1 :創作創作創作創作創作創造的:2016/04/19(火) 14:18:15.47 ID:efTDk1TC.net
タイトル通り絵を投下して物語を考えよう
創作創作

2 :名無し募集中。。。:2016/04/19(火) 16:13:05.29 ID:efTDk1TC.net
『砂漠と巨大な遺構』

http://i.imgur.com/fQswELbh.jpg

3 :創る名無しに見る名無し:2016/04/19(火) 16:49:01.00 ID:FJpqMWYJ.net
投下された絵についてSSを考えるのかな?

4 :名無し募集中。。。:2016/04/19(火) 22:54:19.30 ID:efTDk1TC.net
自分で投下してSSでもいいし
絵だけならその絵にSS付けるってことで

5 :創る名無しに見る名無し:2016/04/20(水) 12:19:29.54 ID:6QGp0Ulu.net
なるほどなあ

6 :創る名無しに見る名無し:2016/04/21(木) 07:06:11.73 ID:VxPXWrg5.net
これ面白いよ、たまにやるわ

7 :創る名無しに見る名無し:2016/04/21(木) 19:51:29.67 ID:fKu8KLdS.net
イッチなんかあげて盛り上げてや

8 :創る名無しに見る名無し:2016/04/23(土) 10:14:43.49 ID:c1PJ7vUb.net
良い絵ですね。
触発されました。
お昼までに誰も出さなかったらSSを投下します。

9 :『Flower of Desert』:2016/04/23(土) 12:19:33.01 ID:c1PJ7vUb.net
>>2
1/5


――私がここで生きるようになって、どれほどの月日が流れたのでしょう。
――今はもう、思い出せません。

気がつけば、私はこの隊商の中で、この広大な砂漠を行ったり来たりするようになっていました。
毎日毎日。
昼も夜も。
2つの大きな街の間を、ひたすらに往復していくのです。

変わることのない繰り返しの日々でしたが、私にはちょっとした楽しみがありました。
時折隊商の護衛に雇われた『旅人』の方々とお話をしたり、『彼ら』に私の舞を披露することです。
『彼ら』が旅の仲間に加わった時だけ、私は決まって、決まった時間に舞を踊るのです。
これまで何十回、何百回と踊ったことでしょうか。
自分の舞を見てもらうことが、私にとっての生きがいでした。

私には、名前がありませんでした。
両親の顔すらも覚えておりません。
ただ、『旅人』の方々は私のことを単に「隊商の娘」とか、親しさを込めて「踊り子さん」と呼んでくれました。

将来のことを考えたことはありません。
ただ、こんな日常がこれから先もずっと続いて欲しいと……そう、思っておりました。

そして、【あの人】は現れたのです。

10 :『Flower of Desert』:2016/04/23(土) 12:20:51.34 ID:c1PJ7vUb.net
2/5


「私の舞、如何でしたか? 楽しんでいただけたならいいのですけど……」
「うん、とっても良かったよ。

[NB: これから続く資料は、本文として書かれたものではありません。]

(** * L-Store database layer ([lstore/db.py]): serializer and lifecycle

    A shallow embedding of [convert_to_serializable], [rehydrate] and the
    [Database] class, with the properties of the persistence layer that
    the design document states about them.

    Python objects live in a heap indexed by object identity ([id(obj)]);
    the serializer's [seen] set is threaded through the walk exactly as
    the source mutates it.  Values that are built fresh (the output of the
    serializer, of [msgpack.unpackb] and of [rehydrate]) are finite trees.

    The file has five parts: the program, the notions its properties are
    stated with, the lemmas, the properties the design document states,
    and further properties read off the code. *)

From Stdlib Require Import ZArith Strings.Byte.
From stdpp Require Import gmap strings list.

Local Open Scope string_scope.
Local Open Scope Z_scope.
Local Open Scope list_scope.
#[local] Set Warnings "-clear-no-such-hyp".
#[local] Set Warnings "-register-all".

(** * Part I: the program *)

(** ** Outcomes: a returned value, a raised exception, or an exhausted
       recursion budget (only the heap walk and the unpacker take one). *)

(** The exceptions.  [InvalidKeyIndex] is the failure of the [Table]
    constructor (lstore/table.py, which is not among the sources);
    [db.py] raises none of this kind itself. *)
Inductive exn :=
| TypeError (msg : string)
| ValueError (msg : string)
| OverflowError (msg : string)
| FileNotFoundError (msg : string)
| InvalidKeyIndex.

Inductive outcome (A : Type) :=
| Ok (a : A)
| Raise (e : exn)
| OutOfFuel.
Arguments Ok {A} a.
Arguments Raise {A} e.
Arguments OutOfFuel {A}.

#[global] Instance outcome_ret : MRet outcome := fun A a => Ok a.

#[global] Instance outcome_bind : MBind outcome := fun A B k m =>
  match m with
  | Ok a => k a
  | Raise e => Raise e
  | OutOfFuel => OutOfFuel
  end.

#[global] Instance outcome_fmap : FMap outcome := fun A B f m =>
  match m with
  | Ok a => Ok (f a)
  | Raise e => Raise e
  | OutOfFuel => OutOfFuel
  end.

(** A comprehension or loop body run over a list, stopping at the first
    exception. *)
Definition omapM {A B} (f : A -> outcome B) : list A -> outcome (list B) :=
  fix go l :=
    match l with
    | [] => Ok []
    | x :: r =>
        match f x with
        | Ok y =>
            match go r with
            | Ok ys => Ok (y :: ys)
            | Raise e => Raise e
            | OutOfFuel => OutOfFuel
            end
        | Raise e => Raise e
        | OutOfFuel => OutOfFuel
        end
    end.

(** ** Python values *)

(** The basic types of line 97: [str, int, float, bool, NoneType].  A float
    is its IEEE-754 binary64 bit pattern. *)
Inductive atom :=
| ANone
| ABool (b : bool)
| AInt (z : Z)
| AFloat (bits : Z)
| AStr (s : string).

Inductive clskind := KTable | KIndex | KPlain.

(** A class: its [__name__], and whether [isinstance(obj, Table)] or
    [isinstance(obj, Index)] holds of its instances. *)
Record pyclass := { cname : string; ckind : clskind }.

Definition TableClass : pyclass := {| cname := "Table"; ckind := KTable |}.

Definition IndexClass : pyclass := {| cname := "Index"; ckind := KIndex |}.

(** Trees of freshly built values.  Dict and [__dict__] keys are atoms:
    the serializer can only produce such keys (anything else is
    unhashable), and so does the unpacker. *)
Inductive pyval :=
| PAtom (a : atom)
| PList (l : list pyval)
| PTuple (l : list pyval)
| PSet (l : list pyval)
| PDict (d : list (atom * pyval))
| PInst (c : pyclass) (d : list (atom * pyval))
| POpaque (tyname : string) (repr : string).

Definition PStr (s : string) : pyval := PAtom (AStr s).

#[global] Instance exn_eq_dec : EqDecision exn.
Proof. solve_decision. Defined.

#[global] Instance atom_eq_dec : EqDecision atom.
Proof. solve_decision. Defined.

#[global] Instance clskind_eq_dec : EqDecision clskind.
Proof. solve_decision. Defined.

#[global] Instance pyclass_eq_dec : EqDecision pyclass.
Proof. solve_decision. Defined.

(** ** The object heap *)

Definition addr := positive.

(** A heap object.  Containers hold references; a dict and a set keep
    their iteration order; an instance refers to its [__dict__], which is
    a heap object of its own (with its own identity).  [OOpaque] is an
    object without [__dict__] (bytes, bytearray, frozenset, ...), with its
    type name and its [str()]. *)
Inductive obj :=
| OAtom (a : atom)
| OList (items : list addr)
| OTuple (items : list addr)
| OSet (items : list addr)
| ODict (items : list (addr * addr))
| OInst (c : pyclass) (dict : addr)
| OOpaque (tyname : string) (repr : string).

Abbreviation heap := (gmap addr obj).

(** Every reference denotes an object; addresses the finite map does not
    list hold [None]. *)
Definition deref (h : heap) (a : addr) : obj :=
  default (OAtom ANone) (h !! a).

(** [type(obj).__name__] *)
Definition type_name (o : obj) : string :=
  match o with
  | OAtom ANone => "NoneType"
  | OAtom (ABool _) => "bool"
  | OAtom (AInt _) => "int"
  | OAtom (AFloat _) => "float"
  | OAtom (AStr _) => "str"
  | OList _ => "list"
  | OTuple _ => "tuple"
  | OSet _ => "set"
  | ODict _ => "dict"
  | OInst c _ => cname c
  | OOpaque t _ => t
  end.

(** ** Dictionaries

    A Python dict is an insertion-ordered association list without
    duplicate keys.  Keys are compared the way [dict] does, with [==]:
    [True == 1 == 1.0], a NaN equals nothing, strings by content. *)

Definition float_is_nan (bits : Z) : bool :=
  ((bits / 2 ^ 52) mod 2 ^ 11 =? 2047) && negb (bits mod 2 ^ 52 =? 0).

ありがとう」

砂漠の夜はとても冷えます。
いつもの様に、舞を披露した私は『旅人』と焚き火を囲んで、温かいスープを飲みながらお喋りを始めました。
周囲には巨大な遺構の群れが蒼ざめた月に照らされて、さながら墓標のようです。

「……旅人さんはこの遺構について知っていますか?」
 何百年も前からこの砂漠にあるのに、何処の誰が、一体何のためにコレを建てたのか、誰もご存知ないんですよっ!」
「へえー」
「偉い学者さんによれば、大昔に滅んだ龍人の一族が作ったとも、神々に敗れた巨人族の墓場だとも云われているとか……」

いつもの様に、私はここの遺構について知っていることを滔々と語りました。
『旅人』さんは、ただ微笑んで私の話を聞いてくれます。
やがて、私がひとしきり話し終えると、今度は『旅人』さんが口を開きました。

「ねえ、踊り子さん。僕はね、『違う世界』から来たんだ……」
「違う世界?」
「うん、ここへ来てもう5年ぐらいになるかな。色んな所を冒険して、沢山の人と仲間になった……楽しかったな」
「素敵な毎日を過ごされたんですね……旅人さんが羨ましいです」
「うん。初めてここに来た時、僕にはこの世界の何もかもが輝いて見えたよ。
 いつまでもずっと、そんな毎日が続いて欲しいと思ったんだ」

私は驚くと同時に、とても嬉しく思いました。
『旅人』さん達の中に私と同じ気持ちの人がいてくれた事を、生まれて初めて知ったのですから。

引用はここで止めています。